§ **PROBLEM DESCRIPTION**: Write out the entries below exactly. End with the line that contains "From stdpp Require Import gmap.".

§ **SOURCE MATERIAL**:
■ ■ ■ ■ ■ ■ ■

(* ===== verification/FileStoreSpec.v ===== *)
(** * The durable store under any faults

    What the two files of the store show, and what each operation makes of it:
    whichever system calls fail, a file shows what it showed or what the
    operation was to write. *)
From stdpp Require Import gmap.
From S2P Require Import Prelude JsMap Types MoveDomains JsValue Numerals Json Snapshot SnapshotDecode.
From S2P Require Import AlertCodec Store JsonRoundTrip SnapshotRoundTrip AlertCodecSpec Disk.
From S2P Require Import FileStore DiskSpec.

Definition SNAPSHOT_NAME : string := "indexer-snapshot.json".
Definition ALERTS_NAME : string := "critical-alerts.json".
Definition WRITER_LOCK_NAME : string := "indexer-writer.lock".

(** ** Envelopes read back *)

Section Envelopes.
Context (sha256 : string -> string) (numberText : Z -> Z -> string) (Hsha : Digests sha256).

Lemma digest_ok text : isSha256Digest (sha256 text) = true.
Proof. unfold isSha256Digest. destruct (Hsha text) as [-> ->]. done. Qed.

Lemma parse_snapshotEnvelope manifest payload :
  parseSnapshotEnvelope sha256 numberText manifest (jsonLine (snapshotEnvelope manifest (sha256 payload) payload))
  = Returns payload.
Proof.
  unfold parseSnapshotEnvelope, jsonLine. rewrite jsonParse_line by done. cbn [mbind outcome_bind].
  change (plain (snapshotEnvelope manifest (sha256 payload) payload)) with (snapshotEnvelope manifest (sha256 payload) payload).
  unfold snapshotEnvelope.
  erewrite !field_hit by reflexivity. cbn [readNumber readString].
  rewrite bool_decide_false, bool_decide_false by by intros []. cbn [orb mbind outcome_bind].
  unfold assertSha256Digest. rewrite digest_ok. cbn [mbind outcome_bind]. by rewrite bool_decide_false by by intros [].
Qed.

Lemma jsonOk_strings texts : jsonOk (jsonStrings texts) = true.
Proof. cbn. apply forallb_Forall, Forall_map, Forall_true. done. Qed.

Lemma plain_jsonStrings texts : plain (jsonStrings texts) = jsonStrings texts.
Proof. unfold jsonStrings. cbn [plain]. rewrite map_map. reflexivity. Qed.

Lemma readArray_strings texts : readArray readString (jsonStrings texts) = Some texts.
Proof.
  unfold jsonStrings. rewrite (read_array JString readString); [done|]. by apply Forall_true.
Qed.

(** The fields that the reader of an envelope of alerts finds. *)
Lemma parse_alertFields manifest digest texts :
  exists value, jsonParse numberText (jsonLine (alertEnvelope manifest digest texts)) = Returns value
    /\ field "schemaVersion" readNumber value = Some 1 /\ field "manifestSha256" readString value = Some manifest
    /\ field "payloadSha256" readString value = Some digest
    /\ field "alerts" (readArray readString) value = Some texts.
Proof.
  assert (Hplain : plain (alertEnvelope manifest digest texts) = alertEnvelope manifest digest texts).
  { unfold alertEnvelope. rewrite <- (plain_jsonStrings texts) at 2. reflexivity. }
  exists (alertEnvelope manifest digest texts). unfold jsonLine. rewrite jsonParse_line, Hplain.
  - unfold alertEnvelope. erewrite !field_hit by reflexivity. by rewrite readArray_strings.
  - unfold alertEnvelope. cbn [jsonOk forallb snd]. by rewrite jsonOk_strings.
Qed.
End Envelopes.

(** ** The journal *)

(** What recording alerts does to a journal: the first alert of an id stays, a later one must equal it up to its time. *)
Fixpoint recordAlerts (reused : string) (incoming journal : list Alert.CriticalAlert) : Outcome (list Alert.CriticalAlert) :=
  match incoming with
  | [] => Returns journal
  | alert :: rest =>
      match arrayFind (fun entry => bool_decide (entry.(Alert.id) = alert.(Alert.id))) journal with
      | Some prior => if equivalentCriticalAlert prior alert then recordAlerts reused rest journal
                      else Throws (TypeError (reused ⧺ alert.(Alert.id)))
      | None => recordAlerts reused rest (journal ++ [alert])
      end
  end.

Definition JournalOk (journal : list Alert.CriticalAlert) : Prop :=
  Forall Persistable journal /\ NoDup (map Alert.id journal).

Definition journalEntries (journal : list Alert.CriticalAlert) : list (string * string) :=
  map (fun alert => (alert.(Alert.id), alertText alert)) journal.

Lemma mapM_outcome {A B} (f : A -> Outcome B) (g : A -> B) l :
  Forall (fun a => f a = Returns (g a)) l -> mapM f l = Returns (map g l).
Proof. induction 1 as [|a l Ha _ IH]; [done|]. cbn. rewrite Ha. cbn. by rewrite IH. Qed.

Lemma mapM_outcome_inv {A B} (f : A -> Outcome B) l bs : mapM f l = Returns bs -> Forall2 (fun a b => f a = Returns b) l bs.
Proof.
  revert bs. induction l as [|a l IH]; intros bs H; cbn in H; [injection H as <-; constructor|].
  apply outcome_bind_inv in H as (b & Hb & (bs' & Hl & [= <-])%outcome_bind_inv). constructor; [done|by apply IH].
Qed.

Lemma arrayFind_some {A} (f : A -> bool) l a : arrayFind f l = Some a -> a ∈ l /\ f a = true.
Proof.
  unfold arrayFind. induction l as [|x l IH]; [done|]. cbn. destruct (f x) eqn:E; cbn.
  - intros [= <-]. split; [constructor|done].
  - intros H. destruct (IH H). split; [by constructor|done].
Qed.

Lemma arrayFind_none {A} (f : A -> bool) l : arrayFind f l = None -> Forall (fun a => f a = false) l.
Proof.
  unfold arrayFind. induction l as [|x l IH]; [constructor|]. cbn. destruct (f x) eqn:E; cbn; [done|]. intros H.
  constructor; [done|by apply IH].
Qed.

Lemma find_id_none id journal :
  arrayFind (fun entry => bool_decide (entry.(Alert.id) = id)) journal = None -> id ∉ map Alert.id journal.
Proof.
  intros H%arrayFind_none. intros Hin. apply list_elem_of_In, in_map_iff in Hin as (alert & <- & Hin).
  rewrite Forall_forall in H. specialize (H _ Hin). by apply bool_decide_eq_false in H.
Qed.

Lemma journalOk_snoc journal alert :
  JournalOk journal -> Persistable alert -> alert.(Alert.id) ∉ map Alert.id journal -> JournalOk (journal ++ [alert]).
Proof.
  intros [Hp Hn] Ha Hid. split; [by apply Forall_app; split; [|constructor]|]. rewrite map_app. apply list.NoDup_app.
  split; [done|]. split; [|apply NoDup_singleton]. intros x Hx Hx'. apply list_elem_of_singleton in Hx' as ->. done.
Qed.

Lemma journalOk_elem journal alert : JournalOk journal -> alert ∈ journal -> Persistable alert.
Proof. intros [H _] Hin%list_elem_of_In. rewrite Forall_forall in H. by apply H. Qed.

Lemma journalOk_nil : JournalOk [].
Proof. split; constructor. Qed.

(** Recording extends the journal and keeps it in order. *)
Lemma recordAlerts_extends reused incoming journal journal' :
  JournalOk journal -> Forall Persistable incoming -> recordAlerts reused incoming journal = Returns journal' ->
  JournalOk journal' /\ exists fresh, journal' = journal ++ fresh /\ fresh `sublist_of` incoming.
Proof.
  intros Hj Hi. revert journal Hj. induction Hi as [|alert incoming Ha Hi IH]; intros journal Hj H; cbn in H.
  { injection H as <-. split; [done|]. exists []. by rewrite app_nil_r. }
  destruct (arrayFind _ journal) as [prior|] eqn:E.
  - destruct (equivalentCriticalAlert prior alert); [|done]. destruct (IH _ Hj H) as (Hj' & fresh & -> & Hs).
    split; [done|]. exists fresh. split; [done|by constructor].
  - apply IH in H as (Hj' & fresh & -> & Hs); [|apply journalOk_snoc; [done..|by apply find_id_none]].
    split; [done|]. exists (alert :: fresh). split; [by rewrite <- app_assoc|by constructor].
Qed.

Section Journal.
Context (sha256 : string -> string) (numberText : Z -> Z -> string) (Hsha : Digests sha256).

Lemma jsGet_journal id journal :
  jsGet id (journalEntries journal)
  = alertText <$> arrayFind (fun entry => bool_decide (entry.(Alert.id) = id)) journal.
Proof.
  unfold arrayFind, journalEntries. induction journal as [|alert journal IH]; [done|]. cbn [map jsGet List.filter].
  destruct (bool_decide (Alert.id alert = id)) eqn:E; cbn.
  - apply bool_decide_eq_true in E. by rewrite decide_True.
  - apply bool_decide_eq_false in E. rewrite decide_False by congruence. exact IH.
Qed.

Lemma mergeAlerts_record incoming journal :
  JournalOk journal -> Forall Persistable incoming ->
  mergeAlerts numberText (map (fun alert => (alert, alertText alert)) incoming) (journalEntries journal)
  = (merged ← recordAlerts "Critical alert ID was reused with different content: " incoming journal;
     Returns (journalEntries merged)).
Proof.
  intros Hj Hi. revert journal Hj. induction Hi as [|alert incoming Ha Hi IH]; intros journal Hj; [done|].
  cbn [map mergeAlerts recordAlerts]. rewrite jsGet_journal.
  destruct (arrayFind _ journal) as [prior|] eqn:E; cbn [fmap option_fmap option_map].
  - pose proof (arrayFind_some _ _ _ E) as [Hin _]. rewrite decode_alertText by by eapply journalOk_elem.
    cbn [mbind outcome_bind]. destruct (equivalentCriticalAlert prior alert); [by apply IH|done].
  - apply find_id_none in E as Hid. rewrite <- IH by by apply journalOk_snoc. f_equal.
    unfold journalEntries. rewrite map_app. apply jsSet_append. unfold jsKeys. by rewrite map_map.
Qed.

■ ■ ■ ■ ■ ■ ■

§ **OUTPUT FOR THIS EXERCISE**:
(* ===== verification/FileStoreSpec.v ===== *)
(** * The durable store under any faults

    What the two files of the store show, and what each operation makes of it:
    whichever system calls fail, a file shows what it showed or what the
    operation was to write. *)
From stdpp Require Import gmap.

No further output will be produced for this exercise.